* **Assigned task**: Set down, please, exactly the lines below that run from the line with "Lemma fmt_d_inj a" to the line with "assert (Hu : forall", both lines included.

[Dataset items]
- Opening Delimiter -

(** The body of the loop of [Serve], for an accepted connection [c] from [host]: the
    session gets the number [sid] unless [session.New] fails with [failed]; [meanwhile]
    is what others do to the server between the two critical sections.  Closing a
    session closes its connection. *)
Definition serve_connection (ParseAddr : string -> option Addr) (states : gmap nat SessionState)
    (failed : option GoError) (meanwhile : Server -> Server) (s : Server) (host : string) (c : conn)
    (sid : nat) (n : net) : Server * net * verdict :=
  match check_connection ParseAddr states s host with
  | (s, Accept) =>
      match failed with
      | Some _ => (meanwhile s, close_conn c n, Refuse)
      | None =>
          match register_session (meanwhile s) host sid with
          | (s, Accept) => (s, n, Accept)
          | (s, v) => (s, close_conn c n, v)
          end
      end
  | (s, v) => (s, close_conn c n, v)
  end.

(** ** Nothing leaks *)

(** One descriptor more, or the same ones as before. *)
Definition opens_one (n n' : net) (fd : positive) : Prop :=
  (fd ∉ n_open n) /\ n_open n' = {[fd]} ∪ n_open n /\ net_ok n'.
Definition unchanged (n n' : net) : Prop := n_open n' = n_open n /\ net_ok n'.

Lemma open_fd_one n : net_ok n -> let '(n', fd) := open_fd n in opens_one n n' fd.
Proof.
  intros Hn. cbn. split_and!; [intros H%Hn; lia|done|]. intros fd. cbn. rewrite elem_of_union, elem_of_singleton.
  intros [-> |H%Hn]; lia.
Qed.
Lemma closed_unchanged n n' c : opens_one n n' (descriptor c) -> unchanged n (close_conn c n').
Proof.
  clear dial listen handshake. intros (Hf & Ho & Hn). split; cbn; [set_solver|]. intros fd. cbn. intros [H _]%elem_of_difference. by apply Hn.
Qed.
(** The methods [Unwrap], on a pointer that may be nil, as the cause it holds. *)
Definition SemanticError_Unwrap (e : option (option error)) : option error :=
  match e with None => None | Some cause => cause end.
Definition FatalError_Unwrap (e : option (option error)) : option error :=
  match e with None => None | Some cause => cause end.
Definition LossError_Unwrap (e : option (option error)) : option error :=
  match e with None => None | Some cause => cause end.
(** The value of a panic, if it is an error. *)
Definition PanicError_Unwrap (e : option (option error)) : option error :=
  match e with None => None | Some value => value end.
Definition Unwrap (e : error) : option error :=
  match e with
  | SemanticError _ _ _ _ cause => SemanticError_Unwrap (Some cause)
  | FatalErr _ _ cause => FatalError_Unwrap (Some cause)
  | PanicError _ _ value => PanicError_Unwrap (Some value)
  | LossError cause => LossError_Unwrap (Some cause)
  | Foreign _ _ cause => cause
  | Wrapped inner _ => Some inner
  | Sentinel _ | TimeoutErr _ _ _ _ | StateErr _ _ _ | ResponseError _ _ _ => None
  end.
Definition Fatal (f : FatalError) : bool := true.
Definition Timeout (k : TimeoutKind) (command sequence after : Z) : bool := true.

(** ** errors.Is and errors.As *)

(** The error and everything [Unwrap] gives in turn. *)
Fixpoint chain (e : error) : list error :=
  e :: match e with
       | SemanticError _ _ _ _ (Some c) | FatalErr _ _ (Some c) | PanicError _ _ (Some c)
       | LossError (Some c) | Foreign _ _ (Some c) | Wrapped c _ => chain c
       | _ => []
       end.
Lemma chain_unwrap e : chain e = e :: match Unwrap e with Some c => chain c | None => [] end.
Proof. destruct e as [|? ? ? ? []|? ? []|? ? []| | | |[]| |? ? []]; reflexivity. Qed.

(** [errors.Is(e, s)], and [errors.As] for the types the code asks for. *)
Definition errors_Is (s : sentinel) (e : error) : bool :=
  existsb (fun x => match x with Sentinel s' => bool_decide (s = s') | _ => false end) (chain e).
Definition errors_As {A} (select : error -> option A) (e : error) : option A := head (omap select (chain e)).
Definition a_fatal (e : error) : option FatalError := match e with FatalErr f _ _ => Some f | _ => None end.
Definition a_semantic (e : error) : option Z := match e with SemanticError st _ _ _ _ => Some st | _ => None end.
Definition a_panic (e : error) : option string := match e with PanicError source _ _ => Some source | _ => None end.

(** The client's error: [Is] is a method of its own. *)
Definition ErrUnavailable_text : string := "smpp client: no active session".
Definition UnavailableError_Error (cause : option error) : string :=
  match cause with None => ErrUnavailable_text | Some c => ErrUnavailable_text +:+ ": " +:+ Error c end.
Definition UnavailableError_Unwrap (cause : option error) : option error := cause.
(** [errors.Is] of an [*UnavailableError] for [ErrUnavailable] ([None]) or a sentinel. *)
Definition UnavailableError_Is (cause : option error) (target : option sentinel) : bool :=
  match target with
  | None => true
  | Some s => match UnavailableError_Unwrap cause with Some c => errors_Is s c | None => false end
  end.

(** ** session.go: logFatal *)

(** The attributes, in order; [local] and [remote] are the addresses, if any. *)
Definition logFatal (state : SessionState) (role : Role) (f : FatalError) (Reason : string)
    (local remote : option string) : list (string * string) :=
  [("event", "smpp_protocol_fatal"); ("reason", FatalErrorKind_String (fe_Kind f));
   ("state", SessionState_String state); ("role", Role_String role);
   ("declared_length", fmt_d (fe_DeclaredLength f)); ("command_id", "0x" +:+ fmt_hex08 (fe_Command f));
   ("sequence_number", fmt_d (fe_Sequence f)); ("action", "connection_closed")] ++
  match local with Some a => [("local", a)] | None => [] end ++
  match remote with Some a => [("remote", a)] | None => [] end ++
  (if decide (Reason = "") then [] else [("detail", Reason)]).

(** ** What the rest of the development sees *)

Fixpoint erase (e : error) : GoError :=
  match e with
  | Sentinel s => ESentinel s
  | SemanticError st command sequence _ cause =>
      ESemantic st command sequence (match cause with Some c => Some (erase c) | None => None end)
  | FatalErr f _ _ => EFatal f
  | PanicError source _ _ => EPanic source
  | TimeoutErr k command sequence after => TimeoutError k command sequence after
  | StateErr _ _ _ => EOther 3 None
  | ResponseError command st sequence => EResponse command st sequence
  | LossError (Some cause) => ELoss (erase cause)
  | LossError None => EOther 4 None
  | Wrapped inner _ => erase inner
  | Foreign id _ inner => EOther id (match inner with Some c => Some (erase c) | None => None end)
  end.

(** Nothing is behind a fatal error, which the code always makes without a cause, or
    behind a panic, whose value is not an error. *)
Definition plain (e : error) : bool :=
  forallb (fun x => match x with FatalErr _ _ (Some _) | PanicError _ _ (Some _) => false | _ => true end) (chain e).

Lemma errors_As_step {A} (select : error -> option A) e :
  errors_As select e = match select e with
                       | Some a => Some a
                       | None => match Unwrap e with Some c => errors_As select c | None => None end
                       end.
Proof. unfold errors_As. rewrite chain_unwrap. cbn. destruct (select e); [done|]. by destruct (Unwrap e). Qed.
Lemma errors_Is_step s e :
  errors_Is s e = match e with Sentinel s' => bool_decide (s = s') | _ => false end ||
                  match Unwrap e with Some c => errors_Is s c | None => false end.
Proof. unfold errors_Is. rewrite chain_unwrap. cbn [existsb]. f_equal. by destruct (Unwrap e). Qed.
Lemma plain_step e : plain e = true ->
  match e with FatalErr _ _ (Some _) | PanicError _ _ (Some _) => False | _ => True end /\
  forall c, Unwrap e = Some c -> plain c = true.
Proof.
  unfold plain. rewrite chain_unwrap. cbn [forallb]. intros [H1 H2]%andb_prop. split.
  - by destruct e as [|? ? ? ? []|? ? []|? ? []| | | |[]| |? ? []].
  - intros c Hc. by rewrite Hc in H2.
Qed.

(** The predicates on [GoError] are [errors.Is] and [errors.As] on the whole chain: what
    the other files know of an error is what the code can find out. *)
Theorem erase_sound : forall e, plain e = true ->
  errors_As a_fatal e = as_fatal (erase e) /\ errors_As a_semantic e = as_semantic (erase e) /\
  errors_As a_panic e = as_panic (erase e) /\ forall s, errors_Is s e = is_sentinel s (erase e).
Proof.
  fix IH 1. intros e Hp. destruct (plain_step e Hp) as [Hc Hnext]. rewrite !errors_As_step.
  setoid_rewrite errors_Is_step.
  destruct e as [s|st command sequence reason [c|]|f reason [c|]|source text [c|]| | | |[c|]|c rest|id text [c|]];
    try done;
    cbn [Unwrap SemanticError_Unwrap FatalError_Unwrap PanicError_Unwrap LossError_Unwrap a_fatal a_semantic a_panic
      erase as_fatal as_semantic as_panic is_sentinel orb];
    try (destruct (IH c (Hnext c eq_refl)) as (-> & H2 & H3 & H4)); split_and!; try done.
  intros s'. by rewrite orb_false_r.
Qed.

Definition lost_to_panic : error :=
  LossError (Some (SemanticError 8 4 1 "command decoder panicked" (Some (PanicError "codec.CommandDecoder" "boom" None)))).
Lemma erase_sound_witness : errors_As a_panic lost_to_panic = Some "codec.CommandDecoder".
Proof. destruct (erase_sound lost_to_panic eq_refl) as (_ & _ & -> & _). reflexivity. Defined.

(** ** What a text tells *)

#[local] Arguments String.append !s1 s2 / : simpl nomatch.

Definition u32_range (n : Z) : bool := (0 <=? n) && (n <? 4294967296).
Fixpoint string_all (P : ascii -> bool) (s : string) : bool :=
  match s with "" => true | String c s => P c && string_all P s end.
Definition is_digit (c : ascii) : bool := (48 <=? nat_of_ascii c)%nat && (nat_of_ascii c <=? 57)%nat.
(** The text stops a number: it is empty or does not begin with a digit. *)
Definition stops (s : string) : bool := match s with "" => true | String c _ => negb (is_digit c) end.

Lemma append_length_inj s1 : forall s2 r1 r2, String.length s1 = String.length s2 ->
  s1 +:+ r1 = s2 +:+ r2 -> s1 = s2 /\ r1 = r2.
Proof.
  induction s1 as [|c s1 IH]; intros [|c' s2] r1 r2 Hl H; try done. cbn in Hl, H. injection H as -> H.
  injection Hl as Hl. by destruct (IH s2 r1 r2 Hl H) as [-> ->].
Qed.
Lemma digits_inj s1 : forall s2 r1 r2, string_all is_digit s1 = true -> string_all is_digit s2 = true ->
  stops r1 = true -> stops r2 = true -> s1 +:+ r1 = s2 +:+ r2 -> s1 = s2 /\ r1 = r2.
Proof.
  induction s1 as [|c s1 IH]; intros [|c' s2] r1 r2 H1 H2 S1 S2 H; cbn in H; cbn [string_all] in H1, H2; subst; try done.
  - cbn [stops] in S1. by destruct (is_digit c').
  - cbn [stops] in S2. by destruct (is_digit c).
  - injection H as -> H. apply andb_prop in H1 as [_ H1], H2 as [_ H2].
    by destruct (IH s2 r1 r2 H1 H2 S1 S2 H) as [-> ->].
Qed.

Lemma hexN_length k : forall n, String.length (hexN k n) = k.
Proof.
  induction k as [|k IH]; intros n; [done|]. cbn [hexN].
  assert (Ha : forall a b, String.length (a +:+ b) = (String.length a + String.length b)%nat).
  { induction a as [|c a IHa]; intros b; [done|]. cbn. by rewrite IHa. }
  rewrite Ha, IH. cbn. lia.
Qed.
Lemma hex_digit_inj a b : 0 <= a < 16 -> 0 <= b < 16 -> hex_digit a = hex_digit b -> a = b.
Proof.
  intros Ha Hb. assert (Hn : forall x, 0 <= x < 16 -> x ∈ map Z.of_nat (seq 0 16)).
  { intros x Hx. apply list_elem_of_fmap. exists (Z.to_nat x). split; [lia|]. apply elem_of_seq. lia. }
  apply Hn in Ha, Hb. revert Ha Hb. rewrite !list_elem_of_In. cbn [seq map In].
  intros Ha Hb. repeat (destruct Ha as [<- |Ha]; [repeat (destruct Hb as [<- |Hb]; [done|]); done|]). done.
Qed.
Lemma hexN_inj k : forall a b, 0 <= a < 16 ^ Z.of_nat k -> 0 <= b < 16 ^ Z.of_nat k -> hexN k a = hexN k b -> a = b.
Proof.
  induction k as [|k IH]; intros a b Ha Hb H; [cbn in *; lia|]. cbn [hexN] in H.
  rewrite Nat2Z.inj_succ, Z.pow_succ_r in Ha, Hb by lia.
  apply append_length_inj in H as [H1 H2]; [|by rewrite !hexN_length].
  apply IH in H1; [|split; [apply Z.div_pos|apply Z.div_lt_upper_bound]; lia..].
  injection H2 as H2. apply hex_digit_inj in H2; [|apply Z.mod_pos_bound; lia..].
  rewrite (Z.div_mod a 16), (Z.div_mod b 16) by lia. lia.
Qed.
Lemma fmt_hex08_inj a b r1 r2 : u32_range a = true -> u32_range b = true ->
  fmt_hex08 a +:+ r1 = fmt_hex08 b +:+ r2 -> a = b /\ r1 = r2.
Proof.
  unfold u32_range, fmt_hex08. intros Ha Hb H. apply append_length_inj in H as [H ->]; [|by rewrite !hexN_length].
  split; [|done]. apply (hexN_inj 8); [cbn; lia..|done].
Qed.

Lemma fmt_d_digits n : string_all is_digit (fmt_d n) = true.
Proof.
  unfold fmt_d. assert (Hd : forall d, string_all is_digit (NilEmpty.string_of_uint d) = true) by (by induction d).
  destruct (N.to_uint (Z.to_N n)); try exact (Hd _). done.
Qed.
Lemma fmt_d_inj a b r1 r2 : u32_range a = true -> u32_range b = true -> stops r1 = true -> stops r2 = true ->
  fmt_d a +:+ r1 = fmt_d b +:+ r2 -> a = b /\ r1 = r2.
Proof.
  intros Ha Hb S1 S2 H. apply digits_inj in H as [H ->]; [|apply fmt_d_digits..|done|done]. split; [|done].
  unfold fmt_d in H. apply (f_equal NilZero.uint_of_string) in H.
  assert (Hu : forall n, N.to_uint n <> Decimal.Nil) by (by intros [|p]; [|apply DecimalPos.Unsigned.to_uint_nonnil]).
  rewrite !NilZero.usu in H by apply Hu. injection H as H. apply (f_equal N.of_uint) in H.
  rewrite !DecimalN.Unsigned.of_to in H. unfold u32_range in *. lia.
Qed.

- Closing Delimiter -

* **Output for this task**:
Lemma fmt_d_inj a b r1 r2 : u32_range a = true -> u32_range b = true -> stops r1 = true -> stops r2 = true ->
  fmt_d a +:+ r1 = fmt_d b +:+ r2 -> a = b /\ r1 = r2.
Proof.
  intros Ha Hb S1 S2 H. apply digits_inj in H as [H ->]; [|apply fmt_d_digits..|done|done]. split; [|done].
  unfold fmt_d in H. apply (f_equal NilZero.uint_of_string) in H.
  assert (Hu : forall n, N.to_uint n <> Decimal.Nil) by (by intros [|p]; [|apply DecimalPos.Unsigned.to_uint_nonnil]).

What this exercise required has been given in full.